Aviation services and MRO giant AAR expects to sell its Afghanistan war-related contractor-owned, contractor-operated (COCO) aviation services business by next May, CEO and President John Holmes said late Sept. 25.
“We've got a very active process going on right now with a number of parties to exit that business, and it's a big focus of ours to complete that soon,” Holmes said. The comments to financial analysts came during a teleconference about fiscal 2019 first-quarter results.
A sale of the business remains a priority as the operations continue to lead AAR to report a loss associated with the discontinued unit. In the quarter ended August, AAR recorded a revenue loss of $3.8 million loss and earnings per share loss of $0.11. That compared with a loss of $400,000, $0.01 the year before. For fiscal 2018, the company recorded a goodwill impairment charge of $9.8 million related to it.
The decision to sell was announced in March and was attributed to Holmes – who became chief executive this year, just the third since the company’s 1955 founding – repositioning assets away from COCO to government-owned, contractor-operated work; especially as AAR started delivering on a high-profile counter-drug worldwide aviation services contract for the State Department.
Net income for the recent first quarter was $15.1 million, versus $10.6 million a year ago. Diluted EPS were $0.43 against $0.31. Consolidated sales increased $68.4 million or 17.2% over the prior year period due to continued strength in trading, distribution and programs activities, as well as the successful launch of the State contract, which achieved full run-rate in July.

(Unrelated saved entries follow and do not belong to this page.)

(* ===== verification/Selection.v ===== *)
(** Validator selection: the constants of the consensus engine, the weighted
    selection of the validators of a block ([filterValidators]), the back-off of
    validators that missed their slots ([canPropose]) and the choice of the block
    proposer ([getBlockProposer], [getBlockProposerV2]).

    Models the selection functions of src/consensus/proofofstake/PacketHandler.go
    with the constants of proofofstake.go and the validator record of validator.go. *)

From S2P Require Import Prelude Common.
From Stdlib Require Import Strings.Byte.

(** * Constants *)

(** Fork blocks (proofofstake.go). *)
Definition rewardStartBlockNumber : Z := 277204.
Definition slashStartBlockNumber : Z := 1497600.
Definition FULL_SIGN_PROPOSAL_CUTOFF_BLOCK : Z := 421888.
Definition FULL_SIGN_PROPOSAL_FREQUENCY_BLOCKS : Z := 4096.
Definition STAKING_CONTRACT_V2_CUTOFF_BLOCK : Z := FULL_SIGN_PROPOSAL_CUTOFF_BLOCK.
Definition CONSENSUS_CONTEXT_START_BLOCK : Z := FULL_SIGN_PROPOSAL_CUTOFF_BLOCK.
Definition CONSENSUS_CONTEXT_MAX_BLOCK_COUNT : Z := 512000.
Definition VALIDATOR_NIL_BLOCK_START_BLOCK : Z := STAKING_CONTRACT_V2_CUTOFF_BLOCK + 1.
Definition BLOCK_PROPOSER_NIL_BLOCK_START_BLOCK : Z := VALIDATOR_NIL_BLOCK_START_BLOCK + 16.
Definition CONTEXT_BASED_START_BLOCK : Z := 536000.
Definition CONTEXT_BASED_BLOCK_THRESHOLD : Z := 64000.
Definition BLOCK_TIME_ORIG_START_BLOCK : Z := CONTEXT_BASED_START_BLOCK + 1.
Definition PACKET_PROTOCOL_START_BLOCK : Z := BLOCK_TIME_ORIG_START_BLOCK + 32.
Definition PROPOSAL_TIME_HASH_START_BLOCK : Z := 1507600.
Definition BLOCK_PROPOSER_OFFLINE_V2_START_BLOCK : Z := 1597600.
Definition SixtyVoteStartBlock : Z := 1386825.

(** Limits (PacketHandler.go). *)
Definition BLOCK_PROPOSER_OFFLINE_NIL_BLOCK_MULTIPLIER : Z := 2.
Definition BLOCK_PROPOSER_OFFLINE_MAX_DELAY_BLOCK_COUNT : Z := 1024.
Definition BLOCK_PROPOSER_OFFLINE_MAX_DELAY_BLOCK_COUNT_V2 : Z := 16384.
Definition MAX_VALIDATORS : Z := 128.

Definition Ether : Z := 10 ^ 18.
Definition EtherToWei (val : Z) : Z := val * Ether.
Definition MIN_VALIDATOR_DEPOSIT : Z := EtherToWei 5000000.
Definition MIN_BLOCK_DEPOSIT : Z := EtherToWei 500000000000.
Definition MIN_BLOCK_TRANSACTION_WEIGHTED_PROPOSALS_PERCENTAGE : Z := 70.
Definition MIN_BLOCK_TRANSACTION_WEIGHTED_PROPOSALS_PERCENTAGE_V2 : Z := 60.

(** [MIN_VALIDATORS] is 3 unless the environment variable of that name sets it
    to a value between 1 and [MAX_VALIDATORS]. *)
Class NodeConfig := {
  MIN_VALIDATORS : Z;
  MIN_VALIDATORS_range : 1 <= MIN_VALIDATORS <= MAX_VALIDATORS;
}.

(** The deterministic random generator (crypto/drng): a stream of bytes seeded
    by a hash, ChaCha20 of golang.org/x/crypto. [None] is an initialisation error. *)
Class DRNG := {
  InitializeWithSeed : Hash -> option (nat -> byte);
}.

(** * Validator records (validator.go) *)

Record ValidatorDetailsV2 := mkValidatorDetailsV2 {
  Depositor : Address;
  Validator : Address;
  Balance : Z;
  NetBalance : Z;
  BlockRewards : Z;
  Slashings : Z;
  IsValidationPaused : bool;
  WithdrawalBlock : Z;
  WithdrawalAmount : Z;
  LastNiLBlock : Z;
  NilBlockCount : Z;
}.

#[export] Instance ValidatorDetailsV2_eq_dec : EqDecision ValidatorDetailsV2.
Proof. solve_decision. Defined.

(** * Proposer back-off *)

(** [uint64(math.Pow(2.0, n))] for an integral [n >= 0].  Powers of two are exact
    in a float64 up to 2^1023 and [+Inf] above.  The conversion of a float
    outside the uint64 range is implementation-dependent by the Go
    specification: the oracle [float_overflow] stands for it. *)
Class FloatConv := { float_overflow : Z -> Z }.

Definition pow2_uint64 `{FloatConv} (n : Z) : Z :=
  if Z.ltb n 64 then 2 ^ n else u64 (float_overflow n).

Section proposer.
Context `{FloatConv} `{NodeConfig} `{Crypto} `{GoRuntime}.

Definition maxBlockDelay (currentBlockNumber : Z) : Z :=
  if Z.leb BLOCK_PROPOSER_OFFLINE_V2_START_BLOCK currentBlockNumber
  then BLOCK_PROPOSER_OFFLINE_MAX_DELAY_BLOCK_COUNT_V2
  else BLOCK_PROPOSER_OFFLINE_MAX_DELAY_BLOCK_COUNT.

(** [big.Int.Uint64]: the low 64 bits of the absolute value. *)
Definition big_Uint64 (z : Z) : Z := u64 (Z.abs z).

Definition canPropose (valDetails : ValidatorDetailsV2) (currentBlockNumber : Z) : bool :=
  if Z.eqb (LastNiLBlock valDetails) 0 then true
  else
    let slotsMissed := big_Uint64 (NilBlockCount valDetails) / BLOCK_PROPOSER_OFFLINE_NIL_BLOCK_MULTIPLIER in
    let blockDelay := pow2_uint64 slotsMissed in
    let blockDelay := if Z.ltb (maxBlockDelay currentBlockNumber) blockDelay
                      then maxBlockDelay currentBlockNumber else blockDelay in
    let nextProposalBlock := u64 (big_Uint64 (LastNiLBlock valDetails) + blockDelay) in
    Z.leb nextProposalBlock currentBlockNumber.

(** * Proposer selection *)

(** The sort key of a validator: the hash of the seed, its address and the round. *)
Definition proposerKey (seed : Hash) (round : Z) (v : Address) : list byte :=
  arr_bytes (Keccak256Hash [arr_bytes seed; arr_bytes v; [bZ round]]).

Definition getBlockProposerV2 {S} (contextHash : Hash) (validatorMap : gmap Address ValidatorDetailsV2)
    (round blockNumber : Z) : M S Address :=
  fail_if (Z.ltb (Z.of_nat (size validatorMap)) MIN_VALIDATORS)
    (ErrorsNew "getBlockProposerV2 min validators not found");;
  entries ← range validatorMap;
  let selectedValMap : gmap Address ValidatorDetailsV2 :=
    foldl (fun sel '(valAddr, valDetails) =>
             if canPropose valDetails blockNumber then <[valAddr := valDetails]> sel else sel)
      ∅ entries in
  (* If fewer proposers than MIN_VALIDATORS, then select everyone *)
  selectedValMap ←
    (if Z.ltb (Z.of_nat (size selectedValMap)) MIN_VALIDATORS then
       entries ← range validatorMap;
       mret (foldl (fun sel '(valAddr, valDetails) => <[valAddr := valDetails]> sel) selectedValMap entries)
     else mret selectedValMap);
  entries ← range selectedValMap;
  let validators := sort_by_key (proposerKey contextHash round) (map fst entries) in
  must "index out of range" (head validators).

Definition getBlockProposerV1 {S} (parentHash : Hash) (filteredValidatorDepositMap : gmap Address Z)
    (round : Z) : M S Address :=
  fail_if (Z.ltb (Z.of_nat (size filteredValidatorDepositMap)) MIN_VALIDATORS)
    (ErrorsNew "min validators not found");;
  entries ← range filteredValidatorDepositMap;
  let validators := sort_by_key (proposerKey parentHash round) (map fst entries) in
  must "index out of range" (head validators).

(** [validatorDetailsMap] is a pointer that is nil below
    [BLOCK_PROPOSER_NIL_BLOCK_START_BLOCK]; dereferencing it then panics. *)
Definition getBlockProposer {S} (parentHash : Hash) (filteredValidatorDepositMap : gmap Address Z)
    (round : Z) (validatorDetailsMap : option (gmap Address ValidatorDetailsV2))
    (blockNumber : Z) (contextHash : Hash) : M S Address :=
  if Z.leb CONTEXT_BASED_START_BLOCK blockNumber then
    vm ← must "nil validatorDetailsMap" validatorDetailsMap;
    getBlockProposerV2 contextHash vm round blockNumber
  else if Z.leb BLOCK_PROPOSER_NIL_BLOCK_START_BLOCK blockNumber then
    vm ← must "nil validatorDetailsMap" validatorDetailsMap;
    getBlockProposerV2 parentHash vm round blockNumber
  else getBlockProposerV1 parentHash filteredValidatorDepositMap round.
End proposer.

(** * Validator filtering *)

Section filter.
Context `{NodeConfig} `{Crypto} `{DRNG} `{GoRuntime}.

Definition filterKey (parentHash : Hash) (v : Address) : list byte :=
  arr_bytes (Keccak256Hash [arr_bytes parentHash; arr_bytes v]).

(** State of the lottery loop: the selected validators and their deposits. *)
Record Lottery := mkLottery {
  filteredValidators : gset Address;
  depositValueSoFar : Z;
  drngPos : nat;
}.

(** One draw: the validator is taken when its deposit, normalised to a byte,
    reaches the next random byte. *)
Definition lotteryStep {S} (rng : nat -> byte) (deposits : gmap Address Z) (totalDepositValue : Z)
    (acc : Lottery) (validator : Address) : M S Lottery :=
  depositValue ← must "nil deposit" (deposits !! validator);
  let randByte := Zb (rng (drngPos acc)) in
  let normalizedDepositValue := SafeDivBigInt (SafeMulBigInt 255 depositValue) totalDepositValue in
  fail_if (Z.ltb normalizedDepositValue 0 || Z.ltb 255 normalizedDepositValue)
    (ErrorsNew "invalid normalizedDepositValue");;
  mret (if Z.leb randByte normalizedDepositValue
        then mkLottery ({[validator]} ∪ filteredValidators acc)
               (SafeAddBigInt (depositValueSoFar acc) depositValue) (Datatypes.S (drngPos acc))
        else mkLottery (filteredValidators acc) (depositValueSoFar acc) (Datatypes.S (drngPos acc))).

(** The top-up loop: validators not drawn are added in list order until the
    selection has exactly [MAX_VALIDATORS] members and enough deposits. *)
Fixpoint topUp {S} (deposits : gmap Address Z) (acc : gset Address * Z) (l : list Address)
  : M S (gset Address * Z) :=
  match l with
  | [] => mret acc
  | validator :: l =>
      if decide (validator ∈ acc.1) then topUp deposits acc l
      else
        depositValue ← must "nil deposit" (deposits !! validator);
        let acc' := ({[validator]} ∪ acc.1, SafeAddBigInt acc.2 depositValue) in
        if Z.eqb (Z.of_nat (size acc'.1)) MAX_VALIDATORS && Z.leb MIN_BLOCK_DEPOSIT acc'.2
        then mret acc' else topUp deposits acc' l
  end.

(** The weighted selection used when there are more than [MAX_VALIDATORS] validators. *)
Definition selectValidators {S} (parentHash : Hash) (deposits : gmap Address Z)
    (totalDepositValue : Z) : M S (gset Address) :=
  match InitializeWithSeed parentHash with
  | None => fail (ErrorsNew "drng")
  | Some rng =>
      entries ← range deposits;
      let validatorList := sort_by_key (filterKey parentHash) (map fst entries) in
      lot ← foldM (lotteryStep rng deposits totalDepositValue) (mkLottery ∅ 0 0) validatorList;
      if Z.ltb (Z.of_nat (size (filteredValidators lot))) MAX_VALIDATORS
         || Z.ltb (depositValueSoFar lot) MIN_BLOCK_DEPOSIT
      then '(sel, _) ← topUp deposits (filteredValidators lot, depositValueSoFar lot) validatorList;
           mret sel
      else mret (filteredValidators lot)
  end.

Record FilterResult := mkFilterResult {
  fr_validators : gset Address;
  fr_depositValue : Z;
  fr_minRequired : Z;
  (** the argument map after the in-place deletions *)
  fr_deposits : gmap Address Z;
}.

Definition minPercentage (blockNumber : Z) : Z :=
  if Z.leb SixtyVoteStartBlock blockNumber
  then MIN_BLOCK_TRANSACTION_WEIGHTED_PROPOSALS_PERCENTAGE_V2
  else MIN_BLOCK_TRANSACTION_WEIGHTED_PROPOSALS_PERCENTAGE.

(** First loop: drop small deposits from the map, total up the others. *)
Definition dropSmall (acc : gmap Address Z * Z * Z) (e : Address * Z) : gmap Address Z * Z * Z :=
  let '(deps, total, count) := acc in
  let '(val, depositValue) := e in
  if Z.ltb depositValue MIN_VALIDATOR_DEPOSIT then (delete val deps, total, count)
  else (deps, SafeAddBigInt total depositValue, count + 1).

(** Last loop: the deposits of the selected validators. *)
Definition addDeposit {S} (deps : gmap Address Z) (acc : Z) (v : Address * unit) : M S Z :=
  d ← must "nil deposit" (deps !! v.1);
  mret (SafeAddBigInt acc d).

Sales to government and defense customers were 32.4% of consolidated sales compared to 23.3% in the prior year's quarter, reflecting growth from the State program and other government sales. “We are pleased with the sales growth in our government activities,” Holmes said. “We are also excited about our continued success in the commercial markets as evidenced by our recent wins with Air New Zealand and Air Malta.”